▶
Lemma generatePlanTasks_run gen item req n s created cur n' s' :
  ini_keyed s → is_row s item →
  generatePlanTasks r gen (Some item) req n s = (Ok (created, Some cur), (n', s')) →
  ∃ read doc (new : list InitiativeTaskLink),
    active_payload s item InitiativePhaseDesign = Some read ∧
    GenerateExecutionPlan gen item read "" = Ok doc ∧
    document_stored s' cur InitiativePhasePlan doc ∧
    is_row s' cur ∧ ini_id cur = ini_id item ∧ ini_keyed s' ∧ docs_kept [InitiativePhasePlan] s s' ∧
    (aut_auto_approve req = false → no_approval s s') ∧
    Forall2 (step_made autonomous_mode cur s s') (imap pair (plan_steps (pa_json doc))) new ∧
    created = Z.of_nat (length new).
Proof.
  intros Hk Hrow Hrun. unfold generatePlanTasks in Hrun.
  apply bind_inv in Hrun as [(? & _ & ?)|(i0 & n1 & s1 & Hd & Hrun)]; [done|].
  apply deref_ok in Hd as [[= <-] ->].
  apply bind_inv in Hrun as [(? & _ & ?)|(read & n2 & s2 & Hj & Hrun)]; [done|].
  apply active_autonomous_json in Hj as [-> Hread].
  apply bind_inv in Hrun as [(? & _ & ?)|([doc o] & n3 & s3 & Hp & Hrun)]; [done|].
  pose proof (respects_run (store_phase_prepares (aut_auto_approve req) _ _ _ _) Hp) as (Ht3 & _ & Hno3).
  pose proof (respects_run (store_phase_docs [InitiativePhasePlan] _ InitiativePhasePlan _ _
    ltac:(by left)) Hp) as Hd3.
  apply bind_inv in Hrun as [(? & _ & ?)|(i & n4 & s4 & Hd & Hrun)]; [done|].
  apply deref_ok in Hd as [Ho ->]. cbn in Ho. subst o. cbn [fst snd] in Hrun.
  apply store_phase_run in Hp as (Hgen & Hrow3 & Hid3 & Hk3 & Hdoc); [|done..].
  apply bind_inv in Hrun as [(? & _ & ?)|(new & n5 & s5 & Hm & Hrun)]; [done|].
  pose proof (respects_run (materialize_autonomous_inis _ _) Hm) as Hinis.
  unfold materializeAutonomousPlanTasks in Hm.
  apply (materialize_all autonomous_mode i) in Hm as (Hk5 & new' & -> & Hmade);
    [|apply autonomous_step_kept|apply autonomous_step_run].
  apply bind_inv in Hrun as [(? & _ & ?)|(cur' & n6 & s6 & Ha & Hrun)]; [done|].
  unfold ret in Hrun. simplify_eq.
  pose proof (respects_run (approved_prepares _ _ _) Ha) as (Ht6 & _ & Hno6).
  assert (Hrow5 : is_row s5 i).
  { unfold is_row. destruct Hinis as [[-> _] _]. exact Hrow3. }
  pose proof (inis_kept_keyed _ _ Hinis Hk3) as Hk5'.
  apply approved_run in Ha as (Hrow6 & Hid6 & Hk6 & Hd6); [|done..].
  assert (Hd36 : docs_kept [] s3 s') by (transitivity s5; [by apply inis_kept_docs|done]).
  exists read, doc, new'. split_and!; [exact Hread|done| |done|congruence|done| | | |done].
  - eapply (document_stored_mono []); [apply not_elem_of_nil|exact Hrow3|exact Hd36| |done].
    by rewrite <-Hid6.
  - transitivity s3; [done|]. eapply docs_kept_subset; [|exact Hd36]. set_solver.
  - intros Hauto. transitivity s3; [auto|]. transitivity s5; [|auto].
    by apply inis_kept_no_approval.
  - eapply Forall2_impl; [exact Hmade|]. intros it l Hml.
    eapply (step_made_mono _ _ s s3 s5 s') in Hml; [|by apply same_tables_rows..].
    destruct Hml. split; by rewrite ?Hid6.
Qed.

(** *** The launch *)
Lemma launch_link_evolves item policy launched link :
  respects evolves (launch_link r item policy launched link).
Proof. unfold launch_link. cbn zeta. solve_handler. Qed.
Lemma launch_link_grows item policy launched link :
  respects queues_grow (launch_link r item policy launched link).
Proof. unfold launch_link. cbn zeta. solve_handler. Qed.
Hint Resolve launch_link_evolves launch_link_grows : respects.

Lemma launch_link_docs X item policy launched link :
  respects (docs_kept X) (launch_link r item policy launched link).
Proof.
  unfold launch_link, UpdateInitiativeTaskMode, GetInitiativeTaskLink, UpdateTaskLaunchMode,
    EnqueueTask. cbn zeta. solve_handler;
    try (first [apply respects_exec_now|apply respects_exec]; [apply _|]; intros; by apply docs_kept_same).
  intros n st x n' st' [[-> _]|(row & now & id & _ & _ & ->)]%QueueTaskForLaunch_run;
    [reflexivity|by apply docs_kept_same].
Qed.

Lemma launch_link_run item policy launched link n s out n' s' :
  ar_queue r = true →
  is_Some (task_links (pg s) !! (ini_id item, link_task_id link)) ∧ is_Some (get_row s (link_task_id link)) →
  launch_link r item policy launched link n s = (Ok out, (n', s')) →
  let mode := autonomous_launch_mode policy link in
  mode_written s s' (ini_id item) (link_task_id link) mode ∧
  others_kept [link_task_id link] s s' ∧
  if mode =?s TaskLaunchModeManual then out = launched
  else out = launched + 1 ∧ ∃ t, launched_as s' link t.
Proof.
  cbv zeta. intros Hqueue [Hl0 Hr0] Hrun. unfold launch_link in Hrun. cbn zeta in Hrun.
  destruct (ValidateTaskLaunchAgainstPolicy _ _ _) as [msg|]; [by unfold errorf, throw in Hrun|].
  apply bind_inv in Hrun as [(? & _ & ?)|(m & n1 & s1 & Hu1 & Hrun)]; [done|].
  apply bind_inv in Hrun as [(? & _ & ?)|(u & n2 & s2 & Hu2 & Hrun)]; [done|].
  pose proof (modes_updated _ _ _ _ _ _ _ _ _ _ _ Hl0 Hr0 Hu1 Hu2) as Hwritten.
  set (t0 := link_task_id link) in *.
  apply (respects_run (UpdateMode_others [t0] _ _ _ ltac:(by left))) in Hu1.
  apply (respects_run (UpdateLaunchMode_others [t0] _ _ ltac:(by left))) in Hu2.
  assert (H02 : others_kept [t0] s s2) by (by transitivity s1).
  case_match; [unfold ret in Hrun; by simplify_eq|].
  apply bind_inv in Hrun as [(? & _ & ?)|(o & n3 & s3 & Hq & Hrun)]; [done|].
  apply bind_inv in Hrun as [(? & _ & ?)|(t & n4 & s4 & Hd & Hrun)]; [done|].
  apply deref_ok in Hd as [-> ->].
  pose proof (respects_run (QueueTask_others [] _ _ _) Hq) as Hoq.
  apply queue_result in Hq as (Hst & row & Hrow & Hid).
  apply bind_inv in Hrun as [(? & _ & ?)|([] & n5 & s5 & He & Hrun)]; [done|].
  unfold ret in Hrun. simplify_eq. rewrite Hqueue, orb_false_r in He.
  assert (launched_as s' link t ∧ others_kept [] s3 s') as [Hla Hoe].
  { destruct (task_assigned_agent t) as [agent|] eqn:Ha;
      [|unfold ret in He; simplify_eq; split; [|done];
        split; [done|by eexists|by intros ? Hx; rewrite Ha in Hx]].
    destruct (String.eqb_spec (task_execution_target t) ExecutionTargetLocal) as [Hl|Hl].
    { unfold ret in He. simplify_eq. split; [|done]. split; [done|by eexists|]. by intros ? _ Hx. }
    split; [|exact (respects_run (Enqueue_others [] _ _ _) He)]. unfold EnqueueTask in He. run_inv.
    split; [done|by exists row|]. intros agent' Ha' _. rewrite Ha in Ha'. simplify_eq.
    rewrite agent_queue_insert, decide_True, lookup_insert_eq by done. by eexists. }
  assert (H2 : others_kept [] s2 s') by (by transitivity s3).
  split_and!; [|transitivity s2; [done|]|done|by exists t].
  - eapply mode_written_mono; [apply not_elem_of_nil|exact Hwritten|exact H2].
  - eapply others_kept_subset; [|exact H2]. intros x Hx. by apply not_elem_of_nil in Hx.
Qed.

Lemma launch_links_run item policy links : ∀ acc n s out n' s',
  ar_queue r = true → NoDup (link_task_id <$> links) →
  (∀ l, l ∈ links → is_Some (task_links (pg s) !! (ini_id item, link_task_id l)) ∧
     is_Some (get_row s (link_task_id l))) →
  for_each links acc (launch_link r item policy) n s = (Ok out, (n', s')) →
  let mode := autonomous_launch_mode policy in
  Forall (λ l, mode_written s s' (ini_id item) (link_task_id l) (mode l)) links ∧
  others_kept (link_task_id <$> links) s s' ∧
  ∃ launched, out = acc + Z.of_nat (length launched) ∧
    Forall2 (launched_as s') (filter (λ l, mode l ≠ TaskLaunchModeManual) links) launched.
Proof.
  cbv zeta. induction links as [|link rest IH]; intros acc n s out n' s' Hq Hnd Hrows Hrun; cbn in Hrun.
  { unfold ret in Hrun. simplify_eq. split_and!; [done..|]. exists []. split; [cbn; lia|constructor]. }
  cbn [fmap list_fmap] in *. apply NoDup_cons in Hnd as [Hfresh Hnd].
  apply bind_inv in Hrun as [(? & _ & ?)|(acc1 & n1 & s1 & Hl & Hrun)]; [done|].
  apply launch_link_run in Hl as (Hwritten & Hoth & Hl); [|done|apply Hrows; by left].
  assert (Hev : evolves s1 s')
    by (eapply respects_run; [|exact Hrun]; solve_handler).
  assert (Hgr : queues_grow s1 s')
    by (eapply respects_run; [|exact Hrun]; solve_handler).
  assert (Hne : ∀ l, l ∈ rest → link_task_id l ∉ [link_task_id link]).
  { intros l Hin E%list_elem_of_singleton. apply Hfresh. rewrite <-E. by apply list_elem_of_fmap_2. }
  apply IH in Hrun as (Hmodes & Hrest & launched & -> & Hall); [|done|done|].
  2:{ intros l Hin. destruct (Hrows l ltac:(by right)) as [[x Hx] [y Hy]].
      destruct Hoth as (L & T & _). split; [rewrite L; [by exists x|by apply Hne]|].
      specialize (T _ (Hne l Hin)). rewrite Hy in T. apply fmap_Some in T as (z & -> & _). by eexists. }
  split_and!.
  - constructor; [by eapply mode_written_mono|].
    apply Forall_forall. intros l Hin. rewrite Forall_forall in Hmodes.
    eapply mode_written_start; [by apply Hne|exact Hoth|by apply Hmodes].
  - transitivity s1; (eapply others_kept_subset; [|done]); set_solver.
  - destruct (String.eqb_spec (autonomous_launch_mode policy link) TaskLaunchModeManual) as [Hm|Hm].
    + subst. exists launched. split; [done|]. by rewrite filter_cons_False by (by intros ?).
    + destruct Hl as [-> [t Hla]]. exists (t :: launched). split; [cbn; lia|].
      rewrite filter_cons_True by done. constructor; [by eapply launched_as_mono|done].
Qed.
◀
* _ACTIVITY_
Search the data above for the word "InitiativePhasePlan". Copy each line it is in.

* _COMPLETED EXERCISE_
    document_stored s' cur InitiativePhasePlan doc ∧
    is_row s' cur ∧ ini_id cur = ini_id item ∧ ini_keyed s' ∧ docs_kept [InitiativePhasePlan] s s' ∧
  pose proof (respects_run (store_phase_docs [InitiativePhasePlan] _ InitiativePhasePlan _ _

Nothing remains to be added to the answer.